Liber Ero Fellowship Program

Liber Ero River Image

Building Connections

This fellowship will facilitate collaborative research that links research groups, institutions, and conservation practitioners to inform critical conservation and management issues for Canada.

Contact

For questions about the application process, please contact info@liberero.ca

To apply, please see the Fellowship Details.

Scientific Advisory Board

Nancy Baron -Nancy holds workshops around the world for academic, government, and NGO scientists to help them make their work relevant to journalists, policy makers, and the public. She is the co-leader of the Wilburforce Fellowship for Conservation Science and was the lead communications trainer for the Leopold Leadership Program from 2000 to 2014. Nancy began her career as a biologist in Banff National Park. She spent 6 years as Director of Education at the Vancouver Aquarium, then worked as an international consultant on biodiversity issues before launching a career as a freelance scientist journalist and columnist for the Vancouver Sun. Nancy held the position as Director of Science Outreach for COMPASS before retiring in 2022. She has won numerous writing honors including several Canadian Science Writers’ Science in Society and the National Magazine awards. An ardent naturalist, she published a popular field guide, The Birds of Coastal British Columbia (Lone Pine Publishing) and a “how to” communications guidebook for scientists, Escape from the Ivory Tower(Island Press). Nancy received the 2013 Peter Benchley Ocean Award for Excellence in the Media for her work at the intersection of science and journalism.
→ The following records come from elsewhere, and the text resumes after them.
(* ===== verification/OfferCommit.v ===== *)
(** * Committing an offer

    [flush] writes the working set back.  If the working set stands for a view
    that keeps the invariant, the stores after the batch keep theirs, and the
    accounts carry exactly the change of the native balances. *)

From stdpp Require Import base gmap list fin_maps strings.
From Stdlib Require Import ZArith Lia.
From S2P Require Import Prelude Ordering Sums Types Finality Store Supply Accounts Objects Policy Trust TrustProps Offer OfferProps OfferView OfferInv OfferRun.
Local Open Scope Z_scope.

(** ** Batches of writes by key *)

Section put_all.
Context {K V X : Type} `{Countable K} (key : X -> K) (val : X -> option V).
Definition put_one (m : gmap K V) (x : X) : gmap K V := partial_alter (fun _ => val x) (key x) m.
Definition put_all (m : gmap K V) (xs : list X) : gmap K V := foldl put_one m xs.
Lemma put_all_out xs m k : (forall x, x ∈ xs -> key x <> k) -> put_all m xs !! k = m !! k.
Proof.
  revert m. induction xs as [|x xs IH]; intros m Hk; [done|]. unfold put_all in *. cbn [foldl]. rewrite IH by set_solver.
  unfold put_one. rewrite lookup_partial_alter_ne; [done|]. apply Hk. left.
Qed.
Lemma put_all_in (key_inj : forall x y, key x = key y -> x = y) xs m x : x ∈ xs -> put_all m xs !! key x = val x.
Proof.
  revert m. induction xs as [|y xs IH]; intros m Hx; [by apply elem_of_nil in Hx|]. change (put_all m (y :: xs)) with (put_all (put_one m y) xs).
  destruct (decide (Exists (fun z => key z = key x) xs)) as [He|Hn].
  - apply Exists_exists in He as (z & Hz & E). rewrite <- E. apply key_inj in E as ->. by apply IH.
  - rewrite put_all_out by (intros z Hz E; apply Hn, Exists_exists; by exists z). apply elem_of_cons in Hx as [->|Hx].
    + unfold put_one. by rewrite lookup_partial_alter_eq.
    + destruct Hn. apply Exists_exists. by exists x.
Qed.
End put_all.
Lemma filter_kept {A} (P : A -> Prop) `{forall x, Decision (P x)} l : Forall P l -> filter P l = l.
Proof. induction 1 as [|x l Hx Hl IH]; [done|]. by rewrite filter_cons_True, IH. Qed.
(** A fold of steps that touch one map only as [put_one] does. *)
Lemma foldl_put_all {K V X O} `{Countable K} (key : X -> K) (val : X -> option V) (step : gmap K V -> O -> gmap K V) (op : X -> O) m xs :
  (forall m x, step m (op x) = put_one key val m x) -> foldl step m (op <$> xs) = put_all key val m xs.
Proof. intros Hs. revert m. induction xs as [|x xs IH]; intros m; [done|]. cbn. rewrite Hs. apply IH. Qed.
Lemma foldl_skip {A O} (step : A -> O -> A) m ops : (forall m op, op ∈ ops -> step m op = m) -> foldl step m ops = m.
Proof. revert m. induction ops as [|op ops IH]; intros m Hs; [done|]. cbn. rewrite Hs by left. apply IH. intros. apply Hs. by right. Qed.
(* ===== verification/OfferSafety.v ===== *)
(** * What traders can rely on

    The guarantees of the order book together with the trust-line lanes: value
    stays backed and DRC is conserved over any sequence of transactions that
    fills no offer of its own submitter, a taker then never pays above its price,
    the book is tried by price and time, an offer can always be withdrawn; and
    where the code falls short. *)

From stdpp Require Import base gmap list fin_maps strings relations.
From Stdlib Require Import ZArith Lia.
From S2P Require Import Prelude Ordering Sums Types Finality Store Supply Accounts Objects Policy Trust TrustProps TrustSafety Offer OfferProps OfferView OfferInv OfferRun OfferCommit.
Local Open Scope Z_scope.

Section safety.
Context {Auth : Type} `{TL : TrustLane Auth} `{OL : OfferLane Auth}.
Context (key_inj : forall a a', asset_key a = asset_key a' -> a = a').
Context (book_inj : forall b b', book_key b = book_key b' -> b = b').
Implicit Types (l : Ledger).

Record ledger_ok l : Prop := {
  lg_accounts : accounts_ok (ld_base l);
  lg_trust : trust_ok (ld_trust l);
  lg_offers : offers_ok (ld_trust l) (ld_offers l);
}.
(** All DRC of the ledger: in accounts and set aside by offers. *)
Definition drc_total l : Z := liquid DRC (ld_base l) + locked_native (live_offers (ld_offers l)).
Definition offer_ints (tx : OfferTx) : Prop :=
  match tx with
  | CreateOffer t => 0 <= oc_taker_gets_amount t <= u64_max /\ 0 <= oc_taker_pays_amount t <= u64_max /\ 0 <= oc_fee t
  | CancelOffer t => 0 <= ox_fee t
  end.
(** No step of the offer's crossing trades with an offer of its own owner. *)
Definition no_self_trade l (tx : OfferTx) (score : Z) (steps_remaining : nat) : Prop :=
  match tx with
  | CreateOffer t => trades_fairly (ld_base l) (ld_trust l) (ld_offers l) t score steps_remaining (working_new (ld_offers l)) = true
  | CancelOffer _ => True
  end.
Definition offer_fee (tx : OfferTx) : Z := match tx with CreateOffer t => oc_fee t | CancelOffer t => ox_fee t end.
(** ** Time only opens locks *)

(** The same spend of the same output, at a later score and time. *)
Record later (ctx ctx' : TltSpendContext) : Prop := {
  lt_sighash : sc_sighash_preimage ctx' = sc_sighash_preimage ctx;
  lt_lock : sc_lock_time ctx' = sc_lock_time ctx;
  lt_sequence : sc_sequence ctx' = sc_sequence ctx;
  lt_origin : sc_origin ctx' = sc_origin ctx;
  lt_score : sc_spend_blue_score ctx <= sc_spend_blue_score ctx';
  lt_time : sc_median_time_past_secs ctx <= sc_median_time_past_secs ctx';
}.
Lemma check_locktime_later st ctx ctx' u : later ctx ctx' -> check_locktime st ctx = Ok u -> check_locktime st ctx' = Ok u.
Proof.
  intros [_ Hl Hs _ Hb Ht] H. unfold check_locktime in *. rewrite Hl, Hs.
  apply rbind_Ok in H as ([] & -> & H). cbn [rbind]. apply rbind_Ok in H as ([top s] & -> & H). cbn [rbind]. apply rbind_Ok in H as (req & -> & H). cbn [rbind].
  apply rbind_Ok in H as ([] & -> & H). cbn [rbind]. apply rbind_Ok in H as ([] & -> & H). cbn [rbind].
  destruct (locktime_is_time (sc_lock_time ctx)); apply ensure_Ok, negb_true_iff, Z.ltb_ge in H; apply ensure_Ok, negb_true_iff, Z.ltb_ge; lia.
Qed.
Lemma check_sequence_later st ctx ctx' u : later ctx ctx' -> check_sequence st ctx = Ok u -> check_sequence st ctx' = Ok u.
Proof.
  intros [_ _ Hs Ho Hb Ht] H. unfold check_sequence in *. rewrite Hs, Ho.
  apply rbind_Ok in H as ([top s] & -> & H). cbn [rbind]. apply rbind_Ok in H as (op & -> & H). cbn [rbind].
  destruct (negb (Z.land op TLT_SEQUENCE_DISABLE_FLAG =? 0)); [exact H|].
  apply rbind_Ok in H as ([] & -> & H). cbn [rbind]. apply rbind_Ok in H as ([] & -> & H). cbn [rbind]. apply rbind_Ok in H as ([] & -> & H). cbn [rbind].
  destruct (negb (Z.land op TLT_SEQUENCE_TIME_FLAG =? 0)); apply ensure_Ok, negb_true_iff, Z.ltb_ge in H; apply ensure_Ok, negb_true_iff, Z.ltb_ge.
  - etrans; [exact H|]. apply Z.div_le_mono; [reflexivity|]. unfold saturating_sub. lia.
  - unfold saturating_sub in *. lia.
Qed.
Lemma exec_op_later op st ex ctx ctx' r : later ctx ctx' -> exec_op op st ex ctx = Ok r -> exec_op op st ex ctx' = Ok r.
Proof.
  intros Hl H. unfold exec_op in *.
  repeat match type of H with (if ?b then _ else _) = _ => lazymatch b with executing _ => fail | _ => destruct b; [try exact H|] end end.
  - rewrite (lt_sighash _ _ Hl). exact H.
  - unfold check_multisig in *. rewrite (lt_sighash _ _ Hl). exact H.
  - apply rbind_Ok in H as (u & H1 & H). rewrite (check_locktime_later _ _ _ _ Hl H1). exact H.
  - apply rbind_Ok in H as (u & H1 & H). rewrite (check_sequence_later _ _ _ _ Hl H1). exact H.
  - exact H.
Qed.
Lemma run_ops_later n script st ex ctx ctx' r :
  later ctx ctx' -> run_ops n script st ex ctx = Ok r -> run_ops n script st ex ctx' = Ok r.
Proof.
  intros Hl. revert script st ex. induction n as [|n IH]; intros script st ex H; destruct script as [|op rest]; cbn [run_ops] in *; try exact H.
  destruct (op =? OP_PUSH).
  - destruct rest as [|len rest]; [discriminate H|]. destruct (_ || _); [discriminate H|].
    apply rbind_Ok in H as (s & -> & H). cbn [rbind]. exact (IH _ _ _ H).
  - destruct (_ && _).
    + destruct (_ || _); [exact (IH _ _ _ H)|]. apply rbind_Ok in H as ([] & -> & H). cbn [rbind]. exact (IH _ _ _ H).
    + apply rbind_Ok in H as ([s e] & H1 & H). rewrite (exec_op_later _ _ _ _ _ _ Hl H1). cbn [rbind]. exact (IH _ _ _ H).
Qed.
Lemma run_script_later st script ctx ctx' r : later ctx ctx' -> run_script st script ctx = Ok r -> run_script st script ctx' = Ok r.
Proof. intros Hl. rewrite !(run_script_eq 0 64) by reflexivity. exact (run_ops_later _ _ _ _ _ _ _ Hl). Qed.
(** A spend that is allowed stays allowed.  Absolute and relative locks are
    only ever opened by the passage of blue score and median time: an input that
    evaluates successfully does so at any later point. *)
Theorem spend_stays_valid sig s ctx ctx' :
  later ctx ctx' -> eval_tlt_script sig s ctx = Ok tt -> eval_tlt_script sig s ctx' = Ok tt.
Proof.
  intros Hl H. unfold eval_tlt_script in *. apply rbind_Ok in H as ([] & -> & H). cbn [rbind]. apply rbind_Ok in H as ([] & -> & H). cbn [rbind].
  apply rbind_Ok in H as ([] & -> & H). cbn [rbind]. apply rbind_Ok in H as (st & H1 & H). rewrite (run_script_later _ _ _ _ _ Hl H1). cbn [rbind].
  apply rbind_Ok in H as (st2 & H2 & H). apply rbind_Ok. exists st2. split; [|exact H]. destruct (is_p2sh_script s).
  - apply rbind_Ok in H2 as (only & -> & H2). cbn [rbind]. apply rbind_Ok in H2 as ([] & -> & H2). cbn [rbind].
    apply rbind_Ok in H2 as ([r below] & -> & H2). cbn [rbind]. apply rbind_Ok in H2 as ([] & -> & H2). cbn [rbind].
    apply rbind_Ok in H2 as (st3 & H3 & H2). rewrite (run_script_later _ _ _ _ _ Hl H3). cbn [rbind].
    apply rbind_Ok in H2 as ([] & -> & H2). cbn [rbind]. exact (run_script_later _ _ _ _ _ Hl H2).
  - exact (run_script_later _ _ _ _ _ Hl H2).
Qed.
(* ===== verification/Covenant.v ===== *)
(** * Covenants: script-locked TLT ([state-machine/src/tlt_covenant.rs])

    A block's covenant lane spends address outputs and script outputs and creates
    both: an output locked by the template of an address is stored as an address
    output, every other one as a record of its script.  As for transfers, a first
    pass selects the covenants that will apply and their fees, before the coinbase
    budget is fixed; they are applied after the block's transactions.  The whole
    TLT part of [apply_block_batched_mode] is [apply_tlt_block].

    Transaction ids, encoded lengths and the signed preimages are parameters. *)

From stdpp Require Import base gmap list fin_maps strings.
From Stdlib Require Import ZArith Lia.
From S2P Require Import Prelude Ordering Sums Types Finality Store Utxo TltScript.
Local Open Scope Z_scope.

Record TltCovenantUtxoRecord := {
  cr_value : Z;
  cr_script_pubkey : Bytes;
  cr_origin_blue_score : Z;
  cr_origin_median_time_secs : Z;
}.
Definition record_origin (r : TltCovenantUtxoRecord) : TltOutputOrigin :=
  {| og_blue_score := cr_origin_blue_score r; og_median_time_secs := cr_origin_median_time_secs r |}.

(** The records under [covenant_utxo_key], and batches of writes to them. *)
Abbreviation CovenantSet := (gmap OutPoint TltCovenantUtxoRecord).
Inductive CovenantOp := CPut (op : OutPoint) (r : TltCovenantUtxoRecord) | CDelete (op : OutPoint).
Definition apply_covenant_op (c : CovenantSet) (o : CovenantOp) : CovenantSet :=
  match o with CPut op r => <[op := r]> c | CDelete op => delete op c end.
Definition write_covenants (c : CovenantSet) (b : list CovenantOp) : CovenantSet := foldl apply_covenant_op c b.

(** [header_time] gives the timestamp in milliseconds of a stored header. *)
Definition block_median_time_secs (header_time : Hash -> option Z) (parents : list Hash) (timestamp_ms : Z) : Z :=
  let times := omap (fun p => (fun t => t / 1000) <$> header_time p) parents in
  match times with
  | [] => timestamp_ms / 1000
  | _ => nth (length times / 2) (sort_by Z.compare times) 0
  end.

Inductive Resolved :=
| RAddress (output : TxOut) (origin : TltOutputOrigin)
| RScript (record : TltCovenantUtxoRecord) (from_store : bool).
Definition value_of (r : Resolved) : Z := match r with RAddress o _ => out_value o | RScript c _ => cr_value c end.
Definition script_of (r : Resolved) : Bytes :=
  match r with RAddress o _ => script_p2pkh (out_address o) | RScript c _ => cr_script_pubkey c end.
Definition origin_of (r : Resolved) : TltOutputOrigin := match r with RAddress _ og => og | RScript c _ => record_origin c end.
Sarah Otto (Director) – Professor of Zoology, University of British Columbia. Her research focuses on the evolutionary factors that have been critical to the generation of biological diversity, using mathematical modelling and experimental evolution. Current research explores the limits of evolutionary adaptation to a changing environment and what shapes these limits. Recipient of a 2023 Killiam Prize, a 2011 MacArthur Prize and a 2007 Steacie Prize, Dr. Otto earned her B.Sc. and Ph.D. at Stanford University.

Wendy Palen (Assistant Director) – Professor and Tier II Canada Research Chair in Aquatic Conservation at Simon Fraser University and a founding member of the Earth to Ocean Research Group. Her research focuses on identifying science-based conservation solutions for freshwater species and ecosystems in the Pacific Northwest, British Columbia, and California. Recent projects span population dynamics, food web ecology, and risk assessment and focus on Pacific salmonids, amphibian species, and hydropower development. She holds a B.A. from the University of Virginia and a PhD from the University of Washington.

Justina Ray – Dr. Justina Ray has been President and Senior Scientist of Wildlife Conservation Society Canada since its incorporation in 2004. In addition to overseeing the operations of this non-governmental organization, Justina is involved in research and policy activities associated with conservation-based planning, environmental assessment and biodiversity conservation, with a particular focus on ecologically intact northern boreal landscapes.  Having worked for years in African and Asian tropical forests, North America has been her predominant geographic focus over the past two decades. Over the years, Justina has been appointed to numerous government advisory panels related to species at risk and land use planning in Ontario and Canada and was co-chair of the Terrestrial Mammals Subcommittee of the Committee on the Status of Endangered Wildlife in Canada between 2009-2017. She is Adjunct Professor at the University of Toronto (Faculty of Forestry) and Trent University (Environmental & Life Sciences).

Stephen Woodley – Stephen Woodley is an ecologist, who has worked in the field of environmental management for over 30 years. He has worked as a consultant, a field biologist, manager of a national fire restoration program and forest ecologist. For the last decade, he was the first Chief Scientist for Parks Canada, where he worked on a number of issues related to protected areas, including ecological monitoring, species at risk, wildlife disease, ecological restoration and science policy. In July, 2011, Stephen began working as Senior Advisor to the Global Protected Areas Program of the International Union for the Conservation of Nature (IUCN).

 

Liber Ero Fellow Board member (one-year term held by past Liber Ero fellows):

2025 – Adam Ford was a 2014 Liber Ero fellow. Adam is presently an Associate Professor at the University of British Columbia, the Director of the Biology, Okanagan Institute for Biodiversity, Resilience, and Ecosystems Services (BRAES) and a Canada Research Chair in Wildlife Restoration Ecology. He is addressing the impact of human activity on the interactions among large predators, their prey, and plants, in human-modified landscapes. He investigates how forestry practices, urban growth, human-wildlife conflict, and highways not only change species abundance, but the manner in which these species move through the landscape and interact with one another.